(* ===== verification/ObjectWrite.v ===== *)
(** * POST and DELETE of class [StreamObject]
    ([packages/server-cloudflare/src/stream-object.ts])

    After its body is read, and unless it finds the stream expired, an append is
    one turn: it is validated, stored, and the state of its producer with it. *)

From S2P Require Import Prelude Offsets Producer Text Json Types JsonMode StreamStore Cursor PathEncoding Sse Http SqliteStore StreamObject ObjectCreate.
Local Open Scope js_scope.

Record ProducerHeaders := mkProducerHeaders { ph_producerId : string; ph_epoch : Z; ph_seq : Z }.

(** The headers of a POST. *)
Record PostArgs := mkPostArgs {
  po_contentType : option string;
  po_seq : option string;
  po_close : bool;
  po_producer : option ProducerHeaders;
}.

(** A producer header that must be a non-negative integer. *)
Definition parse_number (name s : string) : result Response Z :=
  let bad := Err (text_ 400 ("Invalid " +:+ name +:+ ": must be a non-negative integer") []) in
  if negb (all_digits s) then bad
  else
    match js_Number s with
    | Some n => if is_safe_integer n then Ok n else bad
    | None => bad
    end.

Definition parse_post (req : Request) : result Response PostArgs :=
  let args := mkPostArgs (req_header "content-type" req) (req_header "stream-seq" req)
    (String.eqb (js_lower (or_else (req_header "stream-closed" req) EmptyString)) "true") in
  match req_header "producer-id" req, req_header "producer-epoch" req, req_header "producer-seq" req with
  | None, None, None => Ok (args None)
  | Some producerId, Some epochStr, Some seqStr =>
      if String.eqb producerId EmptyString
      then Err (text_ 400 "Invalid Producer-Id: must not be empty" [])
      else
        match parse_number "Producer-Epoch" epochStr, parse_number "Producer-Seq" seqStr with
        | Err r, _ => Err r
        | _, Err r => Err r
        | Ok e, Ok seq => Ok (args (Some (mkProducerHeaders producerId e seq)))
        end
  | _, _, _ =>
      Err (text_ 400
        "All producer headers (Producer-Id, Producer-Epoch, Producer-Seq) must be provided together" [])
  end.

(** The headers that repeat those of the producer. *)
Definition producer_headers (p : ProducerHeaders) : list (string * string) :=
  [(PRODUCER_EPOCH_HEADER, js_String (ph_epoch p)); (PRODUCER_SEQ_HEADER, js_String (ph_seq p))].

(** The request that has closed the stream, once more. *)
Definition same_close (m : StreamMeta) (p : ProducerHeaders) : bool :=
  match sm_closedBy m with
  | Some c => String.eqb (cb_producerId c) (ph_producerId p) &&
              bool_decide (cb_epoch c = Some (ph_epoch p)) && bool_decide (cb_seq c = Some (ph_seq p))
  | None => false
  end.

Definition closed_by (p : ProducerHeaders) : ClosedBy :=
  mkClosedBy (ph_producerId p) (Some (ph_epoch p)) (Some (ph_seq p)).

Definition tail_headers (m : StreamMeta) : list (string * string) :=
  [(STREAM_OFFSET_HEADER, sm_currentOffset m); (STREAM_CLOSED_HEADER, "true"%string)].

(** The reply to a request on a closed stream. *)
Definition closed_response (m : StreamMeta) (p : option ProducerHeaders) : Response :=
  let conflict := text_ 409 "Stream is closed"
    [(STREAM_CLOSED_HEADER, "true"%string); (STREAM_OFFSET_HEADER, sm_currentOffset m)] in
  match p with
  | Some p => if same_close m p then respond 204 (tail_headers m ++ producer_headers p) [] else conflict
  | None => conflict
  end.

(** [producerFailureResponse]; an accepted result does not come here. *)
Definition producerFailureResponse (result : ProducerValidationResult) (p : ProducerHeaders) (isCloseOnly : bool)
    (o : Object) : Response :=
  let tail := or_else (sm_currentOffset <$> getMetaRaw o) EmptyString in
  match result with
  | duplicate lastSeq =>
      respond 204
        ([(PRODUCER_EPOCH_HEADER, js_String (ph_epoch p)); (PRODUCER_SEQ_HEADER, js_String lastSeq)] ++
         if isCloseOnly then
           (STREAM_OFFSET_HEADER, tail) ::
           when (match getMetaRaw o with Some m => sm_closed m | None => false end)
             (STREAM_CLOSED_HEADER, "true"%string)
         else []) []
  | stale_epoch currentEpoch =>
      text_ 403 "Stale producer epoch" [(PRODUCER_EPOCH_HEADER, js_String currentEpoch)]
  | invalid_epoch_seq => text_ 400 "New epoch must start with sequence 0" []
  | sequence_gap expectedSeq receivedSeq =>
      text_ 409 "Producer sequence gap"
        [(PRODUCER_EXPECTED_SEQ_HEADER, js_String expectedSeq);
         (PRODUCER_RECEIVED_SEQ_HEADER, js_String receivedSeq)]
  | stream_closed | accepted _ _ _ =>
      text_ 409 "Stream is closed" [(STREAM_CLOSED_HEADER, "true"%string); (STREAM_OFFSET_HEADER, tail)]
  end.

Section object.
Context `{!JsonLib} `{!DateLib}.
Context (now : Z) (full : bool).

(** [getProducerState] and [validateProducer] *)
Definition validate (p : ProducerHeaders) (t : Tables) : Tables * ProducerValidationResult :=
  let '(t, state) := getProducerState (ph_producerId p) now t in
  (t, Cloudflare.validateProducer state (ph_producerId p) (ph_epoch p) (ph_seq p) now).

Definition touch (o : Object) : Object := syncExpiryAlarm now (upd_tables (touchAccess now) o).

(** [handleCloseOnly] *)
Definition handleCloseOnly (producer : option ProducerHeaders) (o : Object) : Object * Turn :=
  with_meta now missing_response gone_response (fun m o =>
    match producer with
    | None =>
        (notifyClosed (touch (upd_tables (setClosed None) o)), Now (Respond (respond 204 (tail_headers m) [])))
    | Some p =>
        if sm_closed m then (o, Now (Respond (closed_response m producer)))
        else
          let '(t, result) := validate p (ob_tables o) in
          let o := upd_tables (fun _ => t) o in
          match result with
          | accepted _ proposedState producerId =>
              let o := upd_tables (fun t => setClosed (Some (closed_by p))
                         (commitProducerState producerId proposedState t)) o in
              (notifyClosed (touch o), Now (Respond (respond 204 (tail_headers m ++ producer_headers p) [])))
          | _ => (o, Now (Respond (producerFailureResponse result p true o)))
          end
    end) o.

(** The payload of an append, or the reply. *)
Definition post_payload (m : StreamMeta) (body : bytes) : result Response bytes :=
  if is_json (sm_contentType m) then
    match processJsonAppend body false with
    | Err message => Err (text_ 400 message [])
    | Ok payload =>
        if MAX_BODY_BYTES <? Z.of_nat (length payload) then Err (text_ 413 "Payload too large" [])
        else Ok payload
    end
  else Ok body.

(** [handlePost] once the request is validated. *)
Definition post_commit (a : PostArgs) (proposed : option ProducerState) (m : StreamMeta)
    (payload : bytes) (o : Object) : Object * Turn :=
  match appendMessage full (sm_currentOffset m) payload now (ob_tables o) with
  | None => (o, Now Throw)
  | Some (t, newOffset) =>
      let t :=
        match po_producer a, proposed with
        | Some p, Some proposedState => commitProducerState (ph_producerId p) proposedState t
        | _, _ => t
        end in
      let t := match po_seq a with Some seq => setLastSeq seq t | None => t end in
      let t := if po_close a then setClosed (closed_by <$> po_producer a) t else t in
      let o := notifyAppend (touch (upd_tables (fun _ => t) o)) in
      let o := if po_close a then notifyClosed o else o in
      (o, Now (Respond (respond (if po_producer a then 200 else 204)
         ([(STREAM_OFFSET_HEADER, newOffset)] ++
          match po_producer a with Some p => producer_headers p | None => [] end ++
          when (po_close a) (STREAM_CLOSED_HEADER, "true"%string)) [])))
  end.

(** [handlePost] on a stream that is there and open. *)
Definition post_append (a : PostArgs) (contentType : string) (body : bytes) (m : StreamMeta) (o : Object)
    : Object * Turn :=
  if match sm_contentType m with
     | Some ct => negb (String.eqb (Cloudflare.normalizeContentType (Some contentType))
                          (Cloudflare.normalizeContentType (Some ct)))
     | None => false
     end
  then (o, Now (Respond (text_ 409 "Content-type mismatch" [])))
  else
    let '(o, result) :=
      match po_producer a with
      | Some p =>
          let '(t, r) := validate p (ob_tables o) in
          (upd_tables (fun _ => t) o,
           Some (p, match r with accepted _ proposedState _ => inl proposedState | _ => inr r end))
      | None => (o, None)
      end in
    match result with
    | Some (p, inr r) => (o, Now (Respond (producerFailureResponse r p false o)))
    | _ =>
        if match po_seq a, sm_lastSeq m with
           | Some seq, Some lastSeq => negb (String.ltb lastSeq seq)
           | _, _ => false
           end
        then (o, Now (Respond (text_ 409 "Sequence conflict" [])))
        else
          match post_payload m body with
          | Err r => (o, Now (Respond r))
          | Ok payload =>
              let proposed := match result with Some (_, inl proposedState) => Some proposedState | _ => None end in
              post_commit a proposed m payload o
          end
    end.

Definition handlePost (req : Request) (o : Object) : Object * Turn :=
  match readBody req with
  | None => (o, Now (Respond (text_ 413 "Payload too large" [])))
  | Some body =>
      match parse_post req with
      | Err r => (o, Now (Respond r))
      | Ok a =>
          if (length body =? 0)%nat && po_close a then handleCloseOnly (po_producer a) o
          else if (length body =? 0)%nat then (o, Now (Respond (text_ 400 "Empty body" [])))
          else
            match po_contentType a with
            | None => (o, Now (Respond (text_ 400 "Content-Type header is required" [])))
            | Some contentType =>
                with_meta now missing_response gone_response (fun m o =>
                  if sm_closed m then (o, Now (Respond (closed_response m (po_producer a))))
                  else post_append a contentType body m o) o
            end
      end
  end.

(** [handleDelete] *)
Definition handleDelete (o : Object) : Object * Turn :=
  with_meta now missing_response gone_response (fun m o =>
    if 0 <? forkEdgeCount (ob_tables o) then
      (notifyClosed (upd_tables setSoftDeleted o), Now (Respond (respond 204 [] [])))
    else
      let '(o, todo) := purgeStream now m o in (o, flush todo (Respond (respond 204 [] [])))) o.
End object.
------------------------------
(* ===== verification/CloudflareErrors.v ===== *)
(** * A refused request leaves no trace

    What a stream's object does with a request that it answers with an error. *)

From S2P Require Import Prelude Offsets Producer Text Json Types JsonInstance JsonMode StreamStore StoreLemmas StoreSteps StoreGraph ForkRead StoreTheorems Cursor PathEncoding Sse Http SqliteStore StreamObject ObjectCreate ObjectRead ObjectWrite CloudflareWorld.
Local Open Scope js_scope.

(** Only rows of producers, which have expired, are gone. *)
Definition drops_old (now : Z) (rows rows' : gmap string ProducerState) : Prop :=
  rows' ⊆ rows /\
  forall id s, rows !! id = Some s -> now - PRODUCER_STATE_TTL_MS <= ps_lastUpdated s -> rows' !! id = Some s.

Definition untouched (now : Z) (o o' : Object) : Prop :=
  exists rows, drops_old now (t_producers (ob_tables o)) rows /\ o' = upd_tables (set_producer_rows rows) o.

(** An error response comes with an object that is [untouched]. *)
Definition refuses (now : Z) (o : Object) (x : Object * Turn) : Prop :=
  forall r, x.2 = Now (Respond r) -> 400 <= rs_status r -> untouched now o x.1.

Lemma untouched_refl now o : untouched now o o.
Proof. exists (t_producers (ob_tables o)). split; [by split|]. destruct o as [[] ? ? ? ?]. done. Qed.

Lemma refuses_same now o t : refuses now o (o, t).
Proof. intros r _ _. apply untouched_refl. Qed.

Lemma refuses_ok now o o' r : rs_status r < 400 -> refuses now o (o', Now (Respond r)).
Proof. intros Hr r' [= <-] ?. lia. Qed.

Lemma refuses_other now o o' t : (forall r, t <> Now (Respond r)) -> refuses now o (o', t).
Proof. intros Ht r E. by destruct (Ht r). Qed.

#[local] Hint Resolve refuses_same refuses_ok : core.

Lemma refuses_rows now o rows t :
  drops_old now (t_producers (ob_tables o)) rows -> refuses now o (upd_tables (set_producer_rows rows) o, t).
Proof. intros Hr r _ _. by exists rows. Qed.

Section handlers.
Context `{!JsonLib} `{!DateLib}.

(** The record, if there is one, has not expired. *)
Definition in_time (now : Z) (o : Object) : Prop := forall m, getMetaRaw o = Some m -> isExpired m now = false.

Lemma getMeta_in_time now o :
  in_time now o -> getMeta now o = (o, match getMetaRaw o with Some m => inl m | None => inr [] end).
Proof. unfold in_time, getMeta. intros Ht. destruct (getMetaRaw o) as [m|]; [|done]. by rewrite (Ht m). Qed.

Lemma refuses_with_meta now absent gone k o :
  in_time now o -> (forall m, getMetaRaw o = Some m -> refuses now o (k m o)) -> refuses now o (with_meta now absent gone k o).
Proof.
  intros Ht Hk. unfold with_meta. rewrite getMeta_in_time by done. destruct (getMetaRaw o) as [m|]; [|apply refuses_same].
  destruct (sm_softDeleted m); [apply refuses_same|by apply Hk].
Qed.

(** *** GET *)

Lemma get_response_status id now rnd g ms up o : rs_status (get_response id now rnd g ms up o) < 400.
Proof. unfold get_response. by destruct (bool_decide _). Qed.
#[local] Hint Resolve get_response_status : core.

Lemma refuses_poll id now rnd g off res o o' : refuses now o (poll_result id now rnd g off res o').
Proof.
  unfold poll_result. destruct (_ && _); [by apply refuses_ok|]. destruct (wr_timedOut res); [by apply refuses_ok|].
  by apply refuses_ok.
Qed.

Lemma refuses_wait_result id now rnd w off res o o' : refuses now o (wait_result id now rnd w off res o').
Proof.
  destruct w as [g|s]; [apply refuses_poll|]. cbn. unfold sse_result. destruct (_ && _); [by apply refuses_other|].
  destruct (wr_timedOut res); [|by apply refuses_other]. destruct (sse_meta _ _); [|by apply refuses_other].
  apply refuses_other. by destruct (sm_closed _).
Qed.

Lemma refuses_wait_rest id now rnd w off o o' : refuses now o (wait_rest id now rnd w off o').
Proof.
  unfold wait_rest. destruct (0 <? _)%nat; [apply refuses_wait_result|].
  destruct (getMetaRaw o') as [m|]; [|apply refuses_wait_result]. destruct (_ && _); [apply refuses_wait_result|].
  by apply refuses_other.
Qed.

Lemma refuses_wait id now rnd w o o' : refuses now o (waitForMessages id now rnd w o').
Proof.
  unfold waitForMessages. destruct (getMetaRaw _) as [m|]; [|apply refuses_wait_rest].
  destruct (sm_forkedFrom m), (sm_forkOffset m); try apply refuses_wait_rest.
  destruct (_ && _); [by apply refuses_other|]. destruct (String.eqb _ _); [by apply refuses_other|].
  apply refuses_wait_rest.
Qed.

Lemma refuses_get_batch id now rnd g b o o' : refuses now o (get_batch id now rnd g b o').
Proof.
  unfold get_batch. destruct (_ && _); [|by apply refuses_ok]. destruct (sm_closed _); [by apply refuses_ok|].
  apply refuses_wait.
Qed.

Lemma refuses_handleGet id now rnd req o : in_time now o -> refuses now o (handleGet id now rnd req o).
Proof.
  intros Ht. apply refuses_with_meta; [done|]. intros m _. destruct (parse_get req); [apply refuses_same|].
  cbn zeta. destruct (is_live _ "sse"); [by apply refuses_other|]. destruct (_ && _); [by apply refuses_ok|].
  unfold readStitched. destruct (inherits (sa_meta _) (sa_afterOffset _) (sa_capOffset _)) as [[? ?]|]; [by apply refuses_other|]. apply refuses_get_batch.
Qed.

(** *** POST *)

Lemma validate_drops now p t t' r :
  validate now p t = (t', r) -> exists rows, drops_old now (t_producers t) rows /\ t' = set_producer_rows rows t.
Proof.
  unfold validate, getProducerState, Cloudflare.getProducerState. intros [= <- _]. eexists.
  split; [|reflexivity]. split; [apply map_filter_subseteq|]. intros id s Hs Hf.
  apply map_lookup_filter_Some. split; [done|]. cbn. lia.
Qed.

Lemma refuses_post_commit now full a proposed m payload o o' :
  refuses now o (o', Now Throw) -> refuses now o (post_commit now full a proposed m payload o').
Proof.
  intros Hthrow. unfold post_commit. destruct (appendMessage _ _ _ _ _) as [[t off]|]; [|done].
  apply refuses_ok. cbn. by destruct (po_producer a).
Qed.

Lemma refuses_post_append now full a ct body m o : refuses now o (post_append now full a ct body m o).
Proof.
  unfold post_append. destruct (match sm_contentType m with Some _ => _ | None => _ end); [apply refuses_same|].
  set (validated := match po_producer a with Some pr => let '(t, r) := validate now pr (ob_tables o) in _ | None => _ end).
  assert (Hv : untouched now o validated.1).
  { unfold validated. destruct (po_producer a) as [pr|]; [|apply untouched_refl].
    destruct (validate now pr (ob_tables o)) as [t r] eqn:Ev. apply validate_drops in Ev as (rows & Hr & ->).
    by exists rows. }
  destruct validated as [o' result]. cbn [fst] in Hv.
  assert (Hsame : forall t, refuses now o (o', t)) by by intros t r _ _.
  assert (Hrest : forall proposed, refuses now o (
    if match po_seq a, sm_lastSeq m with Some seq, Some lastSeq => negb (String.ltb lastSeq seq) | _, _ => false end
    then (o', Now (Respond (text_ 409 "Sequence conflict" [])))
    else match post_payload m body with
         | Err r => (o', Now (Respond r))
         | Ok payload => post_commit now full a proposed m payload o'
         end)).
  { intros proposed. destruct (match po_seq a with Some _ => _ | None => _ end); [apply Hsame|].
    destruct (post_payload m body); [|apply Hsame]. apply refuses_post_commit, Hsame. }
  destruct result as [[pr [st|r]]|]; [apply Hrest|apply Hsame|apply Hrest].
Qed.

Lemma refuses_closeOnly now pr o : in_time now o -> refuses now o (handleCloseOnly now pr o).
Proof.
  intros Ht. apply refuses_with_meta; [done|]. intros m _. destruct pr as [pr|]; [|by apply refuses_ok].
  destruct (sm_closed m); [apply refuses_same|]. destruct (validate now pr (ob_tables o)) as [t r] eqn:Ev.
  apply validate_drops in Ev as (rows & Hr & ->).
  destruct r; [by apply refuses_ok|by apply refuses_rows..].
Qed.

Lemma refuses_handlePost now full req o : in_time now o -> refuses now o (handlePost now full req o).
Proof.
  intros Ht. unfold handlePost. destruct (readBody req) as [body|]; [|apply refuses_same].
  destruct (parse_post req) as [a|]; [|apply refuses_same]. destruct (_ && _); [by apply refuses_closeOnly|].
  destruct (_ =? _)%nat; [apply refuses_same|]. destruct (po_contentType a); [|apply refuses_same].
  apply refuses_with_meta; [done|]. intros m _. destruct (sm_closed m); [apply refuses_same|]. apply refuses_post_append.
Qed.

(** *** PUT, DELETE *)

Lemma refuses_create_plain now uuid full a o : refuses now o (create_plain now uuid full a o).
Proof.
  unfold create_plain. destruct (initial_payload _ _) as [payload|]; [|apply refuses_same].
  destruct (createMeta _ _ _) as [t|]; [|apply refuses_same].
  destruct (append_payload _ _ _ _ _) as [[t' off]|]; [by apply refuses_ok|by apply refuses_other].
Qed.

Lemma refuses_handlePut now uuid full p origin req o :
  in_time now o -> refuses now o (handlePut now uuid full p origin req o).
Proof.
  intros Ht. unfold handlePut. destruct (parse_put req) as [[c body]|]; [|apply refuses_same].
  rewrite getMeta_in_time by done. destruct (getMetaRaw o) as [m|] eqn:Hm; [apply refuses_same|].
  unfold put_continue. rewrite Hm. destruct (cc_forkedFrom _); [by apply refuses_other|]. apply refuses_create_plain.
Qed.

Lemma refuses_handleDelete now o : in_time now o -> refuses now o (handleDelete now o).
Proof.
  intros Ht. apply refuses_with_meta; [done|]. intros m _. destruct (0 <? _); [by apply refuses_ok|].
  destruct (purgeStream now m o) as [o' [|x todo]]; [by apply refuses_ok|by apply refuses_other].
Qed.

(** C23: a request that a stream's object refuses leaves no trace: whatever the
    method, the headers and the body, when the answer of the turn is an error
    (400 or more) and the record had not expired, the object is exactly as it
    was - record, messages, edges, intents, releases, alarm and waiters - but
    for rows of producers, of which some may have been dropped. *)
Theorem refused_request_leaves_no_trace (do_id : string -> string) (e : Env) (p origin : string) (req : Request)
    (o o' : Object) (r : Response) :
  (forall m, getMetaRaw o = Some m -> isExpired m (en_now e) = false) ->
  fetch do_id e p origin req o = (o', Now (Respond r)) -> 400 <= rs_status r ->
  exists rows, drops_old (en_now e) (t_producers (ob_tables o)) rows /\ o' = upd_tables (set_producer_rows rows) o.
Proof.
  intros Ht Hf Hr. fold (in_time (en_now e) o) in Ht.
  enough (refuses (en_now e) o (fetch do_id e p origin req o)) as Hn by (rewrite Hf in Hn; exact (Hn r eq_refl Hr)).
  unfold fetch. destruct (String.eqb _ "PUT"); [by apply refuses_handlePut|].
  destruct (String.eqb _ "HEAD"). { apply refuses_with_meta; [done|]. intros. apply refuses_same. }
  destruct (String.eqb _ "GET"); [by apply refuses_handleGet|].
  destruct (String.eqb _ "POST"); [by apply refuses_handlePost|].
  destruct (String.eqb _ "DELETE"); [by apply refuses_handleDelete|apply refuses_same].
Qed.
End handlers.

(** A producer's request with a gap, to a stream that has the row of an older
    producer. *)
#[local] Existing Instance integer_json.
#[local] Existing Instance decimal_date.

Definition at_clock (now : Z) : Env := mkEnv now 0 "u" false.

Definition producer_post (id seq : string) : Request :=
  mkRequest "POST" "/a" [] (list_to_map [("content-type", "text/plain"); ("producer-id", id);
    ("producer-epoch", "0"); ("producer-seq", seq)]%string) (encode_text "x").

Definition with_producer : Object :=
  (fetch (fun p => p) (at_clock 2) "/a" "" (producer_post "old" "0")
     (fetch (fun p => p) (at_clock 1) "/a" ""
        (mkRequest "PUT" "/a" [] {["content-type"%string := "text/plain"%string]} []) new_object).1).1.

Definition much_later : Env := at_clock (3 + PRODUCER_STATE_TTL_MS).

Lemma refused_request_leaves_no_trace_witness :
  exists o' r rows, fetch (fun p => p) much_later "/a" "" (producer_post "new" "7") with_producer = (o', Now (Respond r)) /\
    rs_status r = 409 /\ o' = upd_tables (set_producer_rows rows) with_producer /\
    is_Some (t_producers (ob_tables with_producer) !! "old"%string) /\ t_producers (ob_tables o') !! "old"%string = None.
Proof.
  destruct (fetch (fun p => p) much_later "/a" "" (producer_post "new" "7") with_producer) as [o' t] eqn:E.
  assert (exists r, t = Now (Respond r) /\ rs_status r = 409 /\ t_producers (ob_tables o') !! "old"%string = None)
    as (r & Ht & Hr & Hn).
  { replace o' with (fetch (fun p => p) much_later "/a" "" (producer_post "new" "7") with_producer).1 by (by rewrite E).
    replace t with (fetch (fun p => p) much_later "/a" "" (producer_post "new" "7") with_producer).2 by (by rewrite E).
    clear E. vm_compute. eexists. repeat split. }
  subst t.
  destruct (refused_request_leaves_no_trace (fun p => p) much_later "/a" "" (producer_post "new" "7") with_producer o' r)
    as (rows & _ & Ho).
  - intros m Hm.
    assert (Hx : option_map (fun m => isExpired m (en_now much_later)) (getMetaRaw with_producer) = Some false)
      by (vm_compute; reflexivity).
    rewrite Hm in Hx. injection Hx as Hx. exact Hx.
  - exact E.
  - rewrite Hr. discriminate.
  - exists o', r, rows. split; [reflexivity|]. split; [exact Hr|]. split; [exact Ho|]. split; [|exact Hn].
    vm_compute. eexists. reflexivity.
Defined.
------------------------------
What the exercise asks:
Beginning at the line with "(* ===== verification/ObjectWrite.v ===== *)" and stopping after the line with "After its body", please write out every line of the data above exactly and nothing else.

Response:
(* ===== verification/ObjectWrite.v ===== *)
(** * POST and DELETE of class [StreamObject]
    ([packages/server-cloudflare/src/stream-object.ts])

    After its body is read, and unless it finds the stream expired, an append is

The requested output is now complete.